The Columbia Tribune this weekend published two more articles that further erode what’s left of Jay Nixon’s credibility on economic development issues in general and Mamtek in particular.
The first piece describes the haste with which the Nixon administration acted to begin protecting Nixon’s image after the Mamtek deal collapsed—painting the picture of a governor more concerned about deflecting blame than creating jobs or salvaging a deal that he personally touted one year earlier.
The second article contains several explosive revelations, including the fact that Mamtek was just a small amount of paperwork away from receiving millions in state money only weeks before their collapse. The story confirms yet again that the Nixon administration was aggressively pitching the project to Missouri cities with its stamp of approval. Finally, the story also shows the Nixon administration hard at work trying to deflect blame. In fact, one internal email from an EcoDevo employee claims that “Director Kerr has distanced us from the project. We have no liability for this project.”
These are just the latest in a series of devastating revelations about the failure of the Nixon administration to vet the project before committing taxpayer money and Nixon’s desperate attempts to shift blame for the collapse away from himself.
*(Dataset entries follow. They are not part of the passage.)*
(** ** Tactics *)

(** Turn the boolean tests of the source into the propositions they decide. *)
Ltac breflect :=
  repeat match goal with
  | H : _ && _ = true |- _ => apply andb_true_iff in H; destruct H
  | H : _ || _ = false |- _ => apply orb_false_iff in H; destruct H
  | H : negb _ = true |- _ => apply negb_true_iff in H
  | H : negb _ = false |- _ => apply negb_false_iff in H
  | H : Before _ _ = true |- _ => apply Before_true in H
  | H : Before _ _ = false |- _ => apply Before_false in H
  | H : After _ _ = true |- _ => apply After_true in H
  | H : (_ <? _) = true |- _ => apply Z.ltb_lt in H
  | H : (_ <? _) = false |- _ => apply Z.ltb_ge in H
  | H : (_ <=? _) = true |- _ => apply Z.leb_le in H
  | H : (_ <=? _) = false |- _ => apply Z.leb_gt in H
  | H : (_ =? _) = true |- _ => apply Z.eqb_eq in H
  | H : (_ =? _) = false |- _ => apply Z.eqb_neq in H
  | H : String.eqb _ _ = true |- _ => apply String.eqb_eq in H
  | H : String.eqb _ _ = false |- _ => apply String.eqb_neq in H
  | H : IsZero _ = true |- _ => apply IsZero_true in H
  | H : bool_decide _ = true |- _ => apply bool_decide_eq_true_1 in H
  | H : bool_decide _ = false |- _ => apply bool_decide_eq_false_1 in H
  end.

(** Split every [if] and [match] of the hypotheses and the goal, keeping the
    equations. *)
Ltac split_cases := repeat (case_match; simplify_eq/=).

(** ** Go's string order

    Go compares strings byte by byte, as [String.compare] does. *)

Lemma string_compare_trans s1 s2 s3 c :
  String.compare s1 s2 = c -> String.compare s2 s3 = c -> String.compare s1 s3 = c.
Proof.
  revert s2 s3. induction s1 as [|a s1 IH]; intros [|b s2] [|d s3]; simpl; try congruence.
  unfold Ascii.compare.
  destruct (N.compare_spec (Ascii.N_of_ascii a) (Ascii.N_of_ascii b)),
    (N.compare_spec (Ascii.N_of_ascii b) (Ascii.N_of_ascii d)),
    (N.compare_spec (Ascii.N_of_ascii a) (Ascii.N_of_ascii d)); intros; subst; try lia;
    try congruence; eauto.
Qed.

Lemma string_ltb_leb s1 s2 : String.ltb s1 s2 = negb (String.leb s2 s1).
Proof.
  unfold String.ltb, String.leb. rewrite (String.compare_antisym s2 s1).
  by destruct (String.compare s1 s2).
Qed.

Lemma string_leb_trans s1 s2 s3 :
  String.leb s1 s2 = true -> String.leb s2 s3 = true -> String.leb s1 s3 = true.
Proof.
  unfold String.leb. intros H1 H2.
  destruct (String.compare s1 s2) eqn:E1; [|  |done].
  - apply String.compare_eq_iff in E1 as ->. done.
  - destruct (String.compare s2 s3) eqn:E2; [| |done].
    + apply String.compare_eq_iff in E2 as <-. by rewrite E1.
    + by rewrite (string_compare_trans _ _ _ _ E1 E2).
Qed.

(** ** The least element of a list, as a Go loop over a map finds it

    [for _, x := range m { if next == nil || x.before(next) { next = x } }] *)

Section Least.
Context {A : Type} (before : A -> A -> bool).

Definition least_step (next : option A) (x : A) : option A :=
  match next with
  | None => Some x
  | Some n => if before x n then Some x else next
  end.

Definition least (l : list A) : option A := fold_left least_step l None.

Context (before_irrefl : forall x, before x x = false).
Context (before_trans : forall x y z, before x y = true -> before y z = true -> before x z = true).
(* ===== verification/JobsPolicy.v ===== *)
(** * jobs/policy.go: execution options and retry delays, and the worker's
    reserve back-off (jobs/worker.go)

    Durations are int64 nanoseconds; the loops are written with the
    multiplication wrapped to 64 bits, so that the closed forms below also say
    that no doubling overflows. *)

From stdpp Require Import base tactics strings.
From Stdlib Require Import ZArith Lia.
From S2P Require Import Prelude JobsTypes.

Local Open Scope string_scope.
Local Open Scope Z_scope.

(** [type Backoff func(attempt int) time.Duration] *)
Definition Backoff : Type := Z -> duration.

(** [type Options struct]; a nil Backoff is [None]. *)
Record Options : Type := mkOptions {
  MaxAttempts : Z;
  Timeout : duration;
  OBackoff : option Backoff
}.

Definition NoTimeout : duration := -1.
Definition DefaultMaxAttempts : Z := 5.
Definition defaultBackoffBase : duration := 10 * Second.
Definition defaultBackoffMax : duration := 10 * Minute.

(** The doubling loop of [Exponential]: [n] bounds the iterations left
    ([i < attempt]). *)
Fixpoint exponential_loop (n : nat) (max wait : duration) : duration :=
  match n with
  | O => wait
  | S n =>
      if wait <? max then
        if Z.quot max 2 <? wait then max
        else exponential_loop n max (wrap_int64 (wait * 2))
      else wait
  end.

Definition Exponential (base max : duration) : Backoff := fun attempt =>
  let wait := exponential_loop (Z.to_nat (attempt - 1)) max base in
  if max <? wait then max else wait.

Definition DefaultBackoff : Backoff := Exponential defaultBackoffBase defaultBackoffMax.

Definition Constant (d : duration) : Backoff := fun _ => d.

(** [Jittered]; [int64N n] is the draw of [rand.Int64N(n)]. *)
Definition Jittered (int64N : Z -> Z) (b : Backoff) : Backoff := fun attempt =>
  let d := b attempt in
  if d <=? 1 then d
  else
    let half := Z.quot d 2 in
    wrap_int64 (half + int64N (wrap_int64 (d - half + 1))).

(** [Options.validate] *)
Definition validate (o : Options) : option error :=
  if MaxAttempts o <? 0 then Some (Text "options: MaxAttempts is negative")
  else if (Timeout o <? 0) && negb (Timeout o =? NoTimeout) then
    Some (Text "options: Timeout is negative")
  else None.

(** [Options.resolve] *)
Definition resolve (o defaults : Options) : Options :=
  let m := if MaxAttempts o =? 0 then MaxAttempts defaults else MaxAttempts o in
  let m := if m =? 0 then DefaultMaxAttempts else m in
  let t := if Timeout o =? 0 then Timeout defaults else Timeout o in
  let t := if t =? NoTimeout then 0 else t in
  let b := match OBackoff o with None => OBackoff defaults | Some b => Some b end in
  let b := match b with None => Some DefaultBackoff | Some b => Some b end in
  mkOptions m t b.

(** [policy.Backoff(attempt)]: calling a nil function panics in Go; a resolved
    policy always has one ([resolve_backoff]). *)
Definition callBackoff (o : Options) (attempt : Z) : option duration :=
  match OBackoff o with Some b => Some (b attempt) | None => None end.

Definition maxReserveBackoff : duration := 30 * Second.

Fixpoint reserveBackoff_loop (n : nat) (wait : duration) : duration :=
  match n with
  | O => wait
  | S n =>
      if wait <? maxReserveBackoff then reserveBackoff_loop n (wrap_int64 (wait * 2))
      else wait
  end.

(** [reserveBackoff] of worker.go *)
Definition reserveBackoff (poll : duration) (failures : Z) : duration :=
  let wait := reserveBackoff_loop (Z.to_nat (failures - 1)) poll in
  if maxReserveBackoff <? wait then maxReserveBackoff else wait.

(** ** The closed forms *)

Lemma pow2_ge_1 (n : nat) : 1 <= 2 ^ Z.of_nat n.
Proof. pose proof (Z.pow_pos_nonneg 2 (Z.of_nat n)). lia. Qed.

Lemma pow2_succ (n : nat) : 2 ^ Z.of_nat (S n) = 2 * 2 ^ Z.of_nat n.
Proof. rewrite Nat2Z.inj_succ, Z.pow_succ_r; lia. Qed.

(** A value already at or past the cap stays past it when doubled. *)
Lemma min_scaled_past (cap w : Z) (n : nat) :
  0 <= w -> cap <= w -> Z.min (w * 2 ^ Z.of_nat n) cap = Z.min w cap.
Proof. intros Hw Hc. pose proof (pow2_ge_1 n). nia. Qed.

Lemma exponential_loop_spec n max wait :
  0 <= wait -> in_int64 max ->
  Z.min (exponential_loop n max wait) max = Z.min (wait * 2 ^ Z.of_nat n) max.
Proof.
  intros Hw Hmax. revert wait Hw.
  induction n as [|n IH]; intros wait Hw; [simpl; f_equal; lia|].
  cbn [exponential_loop]. destruct (wait <? max) eqn:E1; breflect.
  - destruct (Z.quot max 2 <? wait) eqn:E2; breflect.
    + assert (max < wait * 2).
      { pose proof (Z.quot_rem' max 2). pose proof (Z.rem_bound_pos max 2). lia. }
      rewrite pow2_succ. pose proof (pow2_ge_1 n). nia.
    + assert (wait * 2 <= max).
      { pose proof (Z.quot_rem' max 2). pose proof (Z.rem_bound_pos max 2). lia. }
      rewrite wrap_int64_id by (unfold in_int64, min_int64 in *; lia).
      rewrite IH by lia. rewrite pow2_succ. f_equal. lia.
  - symmetry. apply min_scaled_past; lia.
Qed.

Lemma reserveBackoff_loop_spec n wait :
  0 <= wait ->
  Z.min (reserveBackoff_loop n wait) maxReserveBackoff =
  Z.min (wait * 2 ^ Z.of_nat n) maxReserveBackoff.
Proof.
  revert wait. induction n as [|n IH]; intros wait Hw; [simpl; f_equal; lia|].
  cbn [reserveBackoff_loop]. destruct (wait <? maxReserveBackoff) eqn:E; breflect.
  - rewrite wrap_int64_id
      by (unfold in_int64, min_int64, max_int64, maxReserveBackoff, Second in *; lia).
    rewrite IH by lia. rewrite pow2_succ. f_equal. lia.
  - symmetry. apply min_scaled_past; lia.
Qed.

Lemma cap_is_min (max wait : Z) : (if max <? wait then max else wait) = Z.min wait max.
Proof. destruct (max <? wait) eqn:E; breflect; lia. Qed.

(** The doubling loop of Exponential computes base times 2 to the attempt minus one, capped
    at max, for every attempt and every 64-bit cap, without overflowing on the way. *)
Theorem Exponential_closed_form (base max attempt : Z) :
  0 <= base -> in_int64 max -> 1 <= attempt ->
  Exponential base max attempt = Z.min (base * 2 ^ (attempt - 1)) max.
Proof.
  intros Hb Hm Ha. unfold Exponential. rewrite cap_is_min, exponential_loop_spec by done.
  rewrite Z2Nat.id by lia. done.
Qed.

Lemma Exponential_closed_form_witness :
  Exponential (10 * Second) (10 * Minute) 100 = 600 * Second.
Proof.
  rewrite (Exponential_closed_form (10 * Second) (10 * Minute) 100);
    [reflexivity | vm_compute; discriminate | split; vm_compute; discriminate | lia].
Defined.

(** The wait after failed reserves doubles from the poll interval up to its maximum. *)
Theorem reserveBackoff_closed_form (poll failures : Z) :
  0 <= poll -> 1 <= failures ->
  reserveBackoff poll failures = Z.min (poll * 2 ^ (failures - 1)) maxReserveBackoff.
Proof.
  intros Hp Hf. unfold reserveBackoff. rewrite cap_is_min, reserveBackoff_loop_spec by done.
  rewrite Z2Nat.id by lia. done.
Qed.

Lemma reserveBackoff_closed_form_witness : reserveBackoff Second 4 = 8 * Second.
Proof.
  rewrite (reserveBackoff_closed_form Second 4); [reflexivity | vm_compute; discriminate | lia].
Defined.

(** ** Options *)

Lemma validate_None o :
  validate o = None <-> 0 <= MaxAttempts o /\ (0 <= Timeout o \/ Timeout o = NoTimeout).
Proof.
  unfold validate. destruct (MaxAttempts o <? 0) eqn:E1; breflect.
  { split; [done | lia]. }
  destruct ((Timeout o <? 0) && negb (Timeout o =? NoTimeout)) eqn:E2.
  - breflect. split; [done | lia].
  - split; [|done]. intros _. split; [done|].
    apply andb_false_iff in E2 as [E2|E2]; breflect; auto.
Qed.

(** A resolved policy never lacks a back-off. *)
Lemma resolve_backoff o d : exists b, OBackoff (resolve o d) = Some b.
Proof. unfold resolve; simpl. destruct (OBackoff o), (OBackoff d); eauto. Qed.

Lemma resolve_MaxAttempts_nonzero o d : MaxAttempts (resolve o d) <> 0.
Proof.
  unfold resolve, DefaultMaxAttempts; simpl. destruct (MaxAttempts o =? 0) eqn:E1; breflect.
  - destruct (MaxAttempts d =? 0) eqn:E2; breflect; lia.
  - destruct (MaxAttempts o =? 0) eqn:E2; breflect; lia.
Qed.

Lemma resolve_Timeout_not_NoTimeout o d : Timeout (resolve o d) <> NoTimeout.
Proof.
  unfold resolve, NoTimeout; simpl.
  destruct (Timeout o =? 0); [destruct (Timeout d =? -1) eqn:E | destruct (Timeout o =? -1) eqn:E];
    breflect; lia.
Qed.

(** What a resolved policy that passes [validate] guarantees a worker: at
    least one attempt, a timeout that is a real bound or none (0), a back-off. *)
Lemma resolve_valid o d :
  validate (resolve o d) = None ->
  1 <= MaxAttempts (resolve o d) /\ 0 <= Timeout (resolve o d) /\
  exists b, OBackoff (resolve o d) = Some b.
Proof.
  intros [Hm Ht]%validate_None.
  pose proof (resolve_MaxAttempts_nonzero o d).
  pose proof (resolve_Timeout_not_NoTimeout o d).
  split; [lia|]. split; [|apply resolve_backoff]. by destruct Ht.
Qed.

(** Valid options over valid defaults resolve to a valid policy. *)
Lemma resolve_preserves_valid o d :
  validate o = None -> validate d = None -> validate (resolve o d) = None.
Proof.
  rewrite !validate_None. unfold resolve, NoTimeout, DefaultMaxAttempts; simpl.
  intros [Hm Ht] [Hm' Ht'].
  split.
  - destruct (MaxAttempts o =? 0) eqn:E; breflect;
      [destruct (MaxAttempts d =? 0) | destruct (MaxAttempts o =? 0)]; lia.
  - left. destruct (Timeout o =? 0) eqn:E;
      [destruct (Timeout d =? -1) eqn:E' | destruct (Timeout o =? -1) eqn:E'];
      breflect; lia.
Qed.

(** Jitter stays within half the delay and the delay, for any random draw. *)
Lemma Jittered_range int64N b attempt :
  (forall n, 0 < n -> 0 <= int64N n < n) -> 1 < b attempt -> in_int64 (b attempt) ->
  Z.quot (b attempt) 2 <= Jittered int64N b attempt <= b attempt.
Proof.
  intros Hr Hd Hi. unfold Jittered. destruct (b attempt <=? 1) eqn:E; breflect; [lia|].
  set (d := b attempt) in *. set (half := Z.quot d 2).
  assert (0 <= half /\ 2 * half <= d <= 2 * half + 1).
  { unfold half. pose proof (Z.quot_rem' d 2). pose proof (Z.rem_bound_pos d 2). lia. }
  unfold in_int64, min_int64, max_int64 in Hi.
  rewrite (wrap_int64_id (d - half + 1)) by (unfold in_int64, min_int64, max_int64; lia).
  pose proof (Hr (d - half + 1)). rewrite wrap_int64_id
    by (unfold in_int64, min_int64, max_int64; lia). lia.
Qed.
For those of you keeping score at home:
* “A bit sketchy:” The city of Bismarck, ND, was offered the project, but local EcoDevo officials passed because the company failed to provide “verifiable financial information” or “a sound business plan.” North Dakota officials publicly called the project “a bit sketchy.”
* No due diligence: The Mamtek deal was closed in an extraordinarily short 73 days—significantly shorter than the 5-6 months a deal such as this normally takes to be closed—which suggests that the process was rushed and normal due diligence procedures were ignored. In fact, emails reveal that the state did not begin to do due diligence into the project until a year after the Gov Nixon made the announcement—but their vetting was way too little and way too late.
* Past financial troubles: The Nixon administration failed to uncover the troubled financial past of Mamtek’s CEO, Bruce Cole, who had more than $400,000 is civil judgment liens against him. During the past 15 years, Cole also had state (California) and federal tax liens against him amounting to $33,000.
* No Chinese facility: A report from the Post-Dispatch suggested that there may be no Mamtek facility in the Fujian Provence of China, as company officials publicly claimed.
* An immigration scam: The Columbia Tribune reported that the Mamtek project was likely a scam set up to exploit a loophole in immigration law and allow wealthy Chinese investors a chance to buy American citizenship.
* State assurances: Contrary to the Nixon administration’s early claims that the city of Moberly pitched the Mamtek project to the state, they were forced to admit that it was in fact the state who pitched the project to the cities. Given the state’s seal of approval of the project, it’s no wonder Moberly committed nearly $40 million in bonds to land the company.
* Buck-passing: When questioned about the Mamtek debacle, Nixon desperately claimed “I don’t run the Department of Economic Development.”